(** [Channel.call] *)
Definition call (p : nat) (req : message) (res : list message) : MQ (result (option message)) :=
  err ← send p req;
  match err with
  | Some e => mret (Err e)
  | None => if wait req then m ←? await res; mret (Ok (Some m)) else mret (Ok None)
  end.

(** [Connection.call] with a request. *)
Definition conn_call (req : message) (res : list message) : MQ (result message) :=
  err ← send_frame (method_frame 0 req);
  match err with
  | Some e => mret (Err e)
  | None => await res
  end.

(** ** Receiving *)

(** [newDelivery], [newReturn] *)
Definition newDelivery (m : message) : option Delivery :=
  match m with
  | basicDeliver tag dtag redelivered exchange key props body =>
      Some (mkDelivery props tag 0 dtag redelivered exchange key body)
  | basicGetOk dtag redelivered exchange key count props body =>
      Some (mkDelivery props "" count dtag redelivered exchange key body)
  | _ => None
  end.
Definition newReturn (m : message) : option Return :=
  match m with
  | basicReturn code text exchange key props body => Some (mkReturn code text exchange key props body)
  | _ => None
  end.

(** A method of the channel's [confirms]. *)
Definition on_confirms {A} (p : nat) (m : M AmqpConfirms.confirms A) : MQ A :=
  ch ← load p;
  match m (ch_confirms ch) with
  | (Ret a, x) => update p (set_confirms x (ch_confirming ch));; mret a
  | (Crash c, x) => throw c
  end.

Definition confirmed (p : nat) (tag : Z) (multiple ack : bool) : MQ () :=
  ch ← load p;
  if ch_confirming ch then
    if multiple then on_confirms p (AmqpConfirms.Multiple (AmqpConfirms.mkConfirmation tag ack))
    else on_confirms p (AmqpConfirms.One (AmqpConfirms.mkConfirmation tag ack))
  else mret tt.

(** [Channel.dispatch] *)
Definition dispatch (p : nat) (msg : message) : MQ () :=
  match msg with
  | channelClose ReplyCode ReplyText _ _ =>
      closeChannel p (Some (newError ReplyCode ReplyText));;
      _ ← send p channelCloseOk; mret tt
  | channelFlow Active =>
      ch ← load p;
      emit ((λ l, EvFlow l Active) <$> ch_flows ch);;
      _ ← send p (channelFlowOk Active); mret tt
  | basicCancel ConsumerTag _ =>
      ch ← load p;
      emit ((λ l, EvCancel l ConsumerTag) <$> ch_cancels ch);;
      _ ← send p (basicCancelOk ConsumerTag); mret tt
  | basicReturn _ _ _ _ _ _ =>
      ch ← load p;
      emit (match newReturn msg with
            | Some ret => (λ l, EvReturn l ret) <$> ch_returns ch
            | None => [] end)
  | basicAck DeliveryTag Multiple => confirmed p DeliveryTag Multiple true
  | basicNack DeliveryTag Multiple _ => confirmed p DeliveryTag Multiple false
  | basicDeliver ConsumerTag _ _ _ _ _ _ =>
      ch ← load p;
      if decide (ConsumerTag ∈ ch_consumers ch) then
        emit (match newDelivery msg with Some d => [EvDeliver p ConsumerTag d] | None => [] end)
      else mret tt
  | msg => emit [EvRpc (Some p) msg]
  end.

Definition transition (p : nat) (r : recv_state) : MQ () := update p (set_recv r).

Definition unexpected_frame : crash := Panic "unexpected frame type".

Definition recvMethod (p : nat) (f : frame) : MQ () :=
  match f with
  | methodFrame _ _ _ (Some msg) =>
      match getContent msg with
      | Some _ =>
          ch ← load p;
          update p (set_content (Some msg) (ch_header ch) "");;
          transition p recvHeader_state
      | None => dispatch p msg;; transition p recvMethod_state
      end
  | methodFrame _ _ _ None => emit [EvRpcNil p];; transition p recvMethod_state
  | headerFrame _ _ _ _ _ | bodyFrame _ _ => transition p recvMethod_state
  | _ => throw unexpected_frame
  end.

(** [me.message.setContent(me.header.Properties, me.body); me.dispatch(me.message)] *)
Definition complete (p : nat) : MQ () :=
  ch ← load p;
  match ch_message ch, ch_header ch with
  | Some m, Some (_, props) => dispatch p (setContent props (ch_body ch) m)
  | _, _ => throw nil_deref
  end;;
  transition p recvMethod_state.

:: EXERCISE DETAILS ::
Reproduce the listing shown above in its entirety, exactly.

:: RESPONSE AREA ::
(** [Channel.call] *)
Definition call (p : nat) (req : message) (res : list message) : MQ (result (option message)) :=
  err ← send p req;
  match err with
  | Some e => mret (Err e)
  | None => if wait req then m ←? await res; mret (Ok (Some m)) else mret (Ok None)
  end.

(** [Connection.call] with a request. *)
Definition conn_call (req : message) (res : list message) : MQ (result message) :=
  err ← send_frame (method_frame 0 req);
  match err with
  | Some e => mret (Err e)
  | None => await res
  end.

(** ** Receiving *)

(** [newDelivery], [newReturn] *)
Definition newDelivery (m : message) : option Delivery :=
  match m with
  | basicDeliver tag dtag redelivered exchange key props body =>
      Some (mkDelivery props tag 0 dtag redelivered exchange key body)
  | basicGetOk dtag redelivered exchange key count props body =>
      Some (mkDelivery props "" count dtag redelivered exchange key body)
  | _ => None
  end.
Definition newReturn (m : message) : option Return :=
  match m with
  | basicReturn code text exchange key props body => Some (mkReturn code text exchange key props body)
  | _ => None
  end.

(** A method of the channel's [confirms]. *)
Definition on_confirms {A} (p : nat) (m : M AmqpConfirms.confirms A) : MQ A :=
  ch ← load p;
  match m (ch_confirms ch) with
  | (Ret a, x) => update p (set_confirms x (ch_confirming ch));; mret a
  | (Crash c, x) => throw c
  end.

Definition confirmed (p : nat) (tag : Z) (multiple ack : bool) : MQ () :=
  ch ← load p;
  if ch_confirming ch then
    if multiple then on_confirms p (AmqpConfirms.Multiple (AmqpConfirms.mkConfirmation tag ack))
    else on_confirms p (AmqpConfirms.One (AmqpConfirms.mkConfirmation tag ack))
  else mret tt.

(** [Channel.dispatch] *)
Definition dispatch (p : nat) (msg : message) : MQ () :=
  match msg with
  | channelClose ReplyCode ReplyText _ _ =>
      closeChannel p (Some (newError ReplyCode ReplyText));;
      _ ← send p channelCloseOk; mret tt
  | channelFlow Active =>
      ch ← load p;
      emit ((λ l, EvFlow l Active) <$> ch_flows ch);;
      _ ← send p (channelFlowOk Active); mret tt
  | basicCancel ConsumerTag _ =>
      ch ← load p;
      emit ((λ l, EvCancel l ConsumerTag) <$> ch_cancels ch);;
      _ ← send p (basicCancelOk ConsumerTag); mret tt
  | basicReturn _ _ _ _ _ _ =>
      ch ← load p;
      emit (match newReturn msg with
            | Some ret => (λ l, EvReturn l ret) <$> ch_returns ch
            | None => [] end)
  | basicAck DeliveryTag Multiple => confirmed p DeliveryTag Multiple true
  | basicNack DeliveryTag Multiple _ => confirmed p DeliveryTag Multiple false
  | basicDeliver ConsumerTag _ _ _ _ _ _ =>
      ch ← load p;
      if decide (ConsumerTag ∈ ch_consumers ch) then
        emit (match newDelivery msg with Some d => [EvDeliver p ConsumerTag d] | None => [] end)
      else mret tt
  | msg => emit [EvRpc (Some p) msg]
  end.

Definition transition (p : nat) (r : recv_state) : MQ () := update p (set_recv r).

Definition unexpected_frame : crash := Panic "unexpected frame type".

Definition recvMethod (p : nat) (f : frame) : MQ () :=
  match f with
  | methodFrame _ _ _ (Some msg) =>
      match getContent msg with
      | Some _ =>
          ch ← load p;
          update p (set_content (Some msg) (ch_header ch) "");;
          transition p recvHeader_state
      | None => dispatch p msg;; transition p recvMethod_state
      end
  | methodFrame _ _ _ None => emit [EvRpcNil p];; transition p recvMethod_state
  | headerFrame _ _ _ _ _ | bodyFrame _ _ => transition p recvMethod_state
  | _ => throw unexpected_frame
  end.

(** [me.message.setContent(me.header.Properties, me.body); me.dispatch(me.message)] *)
Definition complete (p : nat) : MQ () :=
  ch ← load p;
  match ch_message ch, ch_header ch with
  | Some m, Some (_, props) => dispatch p (setContent props (ch_body ch) m)
  | _, _ => throw nil_deref
  end;;
  transition p recvMethod_state.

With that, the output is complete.